### [Input]
┌────────
(* ===== verification/CliPolicy.v ===== *)
(** The typed flags of src/cli/flag.go over a concrete universe of dynamic values, with
    the configuration methods of [Flag], and what holds of every parse of
    src/cli/parse.go. Float, duration and time flags, whose parsers are not modelled, are
    instances of [CustomFlag] with that parser. The cause text of a [strconv] error is a
    constant. *)

From S2P Require Import Prelude.
From S2P Require Import Strconv.
From S2P Require Import Strings.
From S2P Require Import EditDistance.
From S2P Require Import Cli.
From S2P Require Import CliExec.
From S2P Require Import CliSpec.
From S2P Require Import CliRoundTrip.

Local Open Scope Z_scope.

(** ** Dynamic values *)

Inductive Any :=
| AString (s : string)
| AInt (z : Z)
| AInt64 (z : Z)
| ABool (b : bool)
| AStrings (l : list string)
| AInts (l : list Z)
| ACustom (ty : string) (repr : string).

#[export] Instance Any_eq_dec : EqDecision Any.
Proof. solve_decision. Defined.

#[export, refine] Instance Any_boxes : Boxes Any := {
  box_string := AString;
  unbox_string v := match v with AString s => s | _ => EmptyString end;
  box_strings := AStrings;
  unbox_strings v := match v with AStrings l => l | _ => [] end;
  unbox_box_string := _;
  unbox_box_strings := _
}.
Proof. all: done. Defined.

(** [fmt.Sprint]; a custom value prints as its representation. *)
Definition Sprint (v : Any) : string :=
  match v with
  | AString s => s
  | AInt z | AInt64 z => FormatInt z
  | ABool b => if b then "true" else "false"
  | AStrings l => "[" +:+ String.concat " " l +:+ "]"
  | AInts l => "[" +:+ String.concat " " (FormatInt <$> l) +:+ "]"
  | ACustom _ repr => repr
  end.

(** [strconv.ParseBool] *)
Definition ParseBool (s : string) : option bool :=
  if bool_decide (s ∈ ["1"; "t"; "T"; "TRUE"; "true"; "True"]) then Some true
  else if bool_decide (s ∈ ["0"; "f"; "F"; "FALSE"; "false"; "False"]) then Some false
  else None.

Definition strconv_error : string := "invalid syntax".
Definition checked {A B} (r : option A) (box : A -> B) : result string B :=
  match r with Some x => Ok (box x) | None => Err strconv_error end.

(** ** Constructors; [id] is the identity of the new flag *)

Definition newFlag (id : nat) (name : string) (isBool isSlice : bool) (zero : Any)
    (parse : string -> result string Any) (appendOne : Any -> string -> result string Any) : Flag Any :=
  mkFlag id name 0 EmptyString EmptyString EmptyString EmptyString false false isBool isSlice zero zero
    false EmptyString parse appendOne None None.
(* ===== verification/CliExecSpec.v ===== *)
(** Exit codes, completion and suggestions of src/cli: the error tree decides the exit
    code, completion stands where the parser would stand, and a suggestion is the
    closest visible name. *)

From S2P Require Import Prelude.
From S2P Require Import Strconv.
From S2P Require Import Strings.
From S2P Require Import EditDistance.
From S2P Require Import Cli.
From S2P Require Import CliSpec.
From S2P Require Import CliRoundTrip.
From S2P Require Import CliExec.
From S2P Require Import CliPolicy.

Local Open Scope Z_scope.

(** ** The error tree *)

Section ErrorInd.
  Context (P : error -> Prop).
  Hypothesis Pleaf : forall m self, P (Leaf m self).
  Hypothesis Pnil : forall m self, P (Wrap m self None).
  Hypothesis Pwrap : forall m self e, P e -> P (Wrap m self (Some e)).
  Hypothesis Pjoin : forall m self es, (forall e, Some e ∈ es -> P e) -> P (Joined m self es).

Fixpoint error_ind' (e : error) : P e.
  Proof.
    destruct e as [m self|m self [e|]|m self es].
    - apply Pleaf.
    - apply Pwrap, error_ind'.
    - apply Pnil.
    - apply Pjoin. clear -error_ind'. induction es as [|[e'|] es IH]; intros e He.
      + destruct (not_elem_of_nil _ He).
      + apply elem_of_cons in He as [E|He]; [|exact (IH e He)]. injection E as ->. apply error_ind'.
      + apply elem_of_cons in He as [E|He]; [discriminate E|exact (IH e He)].
  Qed.
End ErrorInd.

(** [node self e]: a node of the tree of [e] matches the sentinels [self] itself. *)
Inductive node : list Sentinel -> error -> Prop :=
| node_leaf m self : node self (Leaf m self)
| node_wrap m self e : node self (Wrap m self e)
| node_joined m self es : node self (Joined m self es)
| node_under_wrap l m self e : node l e -> node l (Wrap m self (Some e))
| node_under_joined l m self es e : Some e ∈ es -> node l e -> node l (Joined m self es).

(** The leaves of the tree, with what they match; an empty group and a nil entry
    match nothing. *)
Inductive leaf : list Sentinel -> error -> Prop :=
| leaf_leaf m self : leaf self (Leaf m self)
| leaf_wrap_nil m self : leaf self (Wrap m self None)
| leaf_wrap l m self e : leaf l e -> leaf l (Wrap m self (Some e))
| leaf_empty m self : leaf [] (Joined m self [])
| leaf_nil m self es : None ∈ es -> leaf [] (Joined m self es)
| leaf_joined l m self es e : Some e ∈ es -> leaf l e -> leaf l (Joined m self es).

Definition any_is (s : Sentinel) : list (option error) -> bool :=
  fix any (es : list (option error)) : bool :=
    match es with
    | [] => false
    | None :: es => any es
    | Some e :: es => error_is e s || any es
    end.

Lemma any_is_true s es : any_is s es = true <-> exists e, Some e ∈ es /\ error_is e s = true.
Proof.
  induction es as [|[e|] es IH]; cbn [any_is]; fold (any_is s).
  - split; [done|]. intros (e & He & _). by apply not_elem_of_nil in He.
  - rewrite orb_true_iff, IH. setoid_rewrite elem_of_cons. naive_solver.
  - rewrite IH. setoid_rewrite elem_of_cons. naive_solver.
Qed.

Lemma error_is_node e s : error_is e s = true <-> exists self, node self e /\ s ∈ self.
Proof.
  induction e as [m self|m self|m self e IH|m self es IH] using error_ind'; cbn [error_is].
  - rewrite bool_decide_eq_true. split; [eauto using node|]. intros (l & Hl & Hs). by inversion Hl; subst.
  - rewrite bool_decide_eq_true. split; [eauto using node|]. intros (l & Hl & Hs). by inversion Hl; subst.
  - rewrite orb_true_iff, bool_decide_eq_true, IH. split.
    + intros [Hs|(l & Hl & Hs)]; eauto using node.
    + intros (l & Hl & Hs). inversion Hl; subst; eauto.
  - fold (any_is s es). rewrite orb_true_iff, bool_decide_eq_true, any_is_true. split.
    + intros [Hs|(e & He & Hs)]; [eauto using node|].
      apply (IH e He) in Hs as (l & Hl & Hs). eauto using node.
    + intros (l & Hl & Hs). inversion Hl; subst; [by left|]. right. eexists. split; [done|].
      apply IH; eauto.
Qed.

Definition all_canceled : list (option error) -> bool :=
  fix all (es : list (option error)) : bool :=
    match es with
    | [] => true
    | None :: _ => false
    | Some e :: es => onlyCanceled e && all es
    end.

Lemma all_canceled_true es :
  all_canceled es = true <-> None ∉ es /\ forall e, Some e ∈ es -> onlyCanceled e = true.
Proof.
  induction es as [|[e|] es IH]; cbn [all_canceled]; fold all_canceled.
  - split; [|done]. intros _. split; [apply not_elem_of_nil|]. intros e He. by apply not_elem_of_nil in He.
  - rewrite andb_true_iff, IH, not_elem_of_cons. setoid_rewrite elem_of_cons. naive_solver.
  - split; [done|]. intros [H _]. destruct H. left.
Qed.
└────────
### [Directions for this task]
Copy the records above exactly, beginning at the line that contains "AInt (z : Z)" and stopping after the line that contains "(parse : string".

### [Expected answer]
| AInt (z : Z)
| AInt64 (z : Z)
| ABool (b : bool)
| AStrings (l : list string)
| AInts (l : list Z)
| ACustom (ty : string) (repr : string).

#[export] Instance Any_eq_dec : EqDecision Any.
Proof. solve_decision. Defined.

#[export, refine] Instance Any_boxes : Boxes Any := {
  box_string := AString;
  unbox_string v := match v with AString s => s | _ => EmptyString end;
  box_strings := AStrings;
  unbox_strings v := match v with AStrings l => l | _ => [] end;
  unbox_box_string := _;
  unbox_box_strings := _
}.
Proof. all: done. Defined.

(** [fmt.Sprint]; a custom value prints as its representation. *)
Definition Sprint (v : Any) : string :=
  match v with
  | AString s => s
  | AInt z | AInt64 z => FormatInt z
  | ABool b => if b then "true" else "false"
  | AStrings l => "[" +:+ String.concat " " l +:+ "]"
  | AInts l => "[" +:+ String.concat " " (FormatInt <$> l) +:+ "]"
  | ACustom _ repr => repr
  end.

(** [strconv.ParseBool] *)
Definition ParseBool (s : string) : option bool :=
  if bool_decide (s ∈ ["1"; "t"; "T"; "TRUE"; "true"; "True"]) then Some true
  else if bool_decide (s ∈ ["0"; "f"; "F"; "FALSE"; "false"; "False"]) then Some false
  else None.

Definition strconv_error : string := "invalid syntax".
Definition checked {A B} (r : option A) (box : A -> B) : result string B :=
  match r with Some x => Ok (box x) | None => Err strconv_error end.

(** ** Constructors; [id] is the identity of the new flag *)

Definition newFlag (id : nat) (name : string) (isBool isSlice : bool) (zero : Any)
    (parse : string -> result string Any) (appendOne : Any -> string -> result string Any) : Flag Any :=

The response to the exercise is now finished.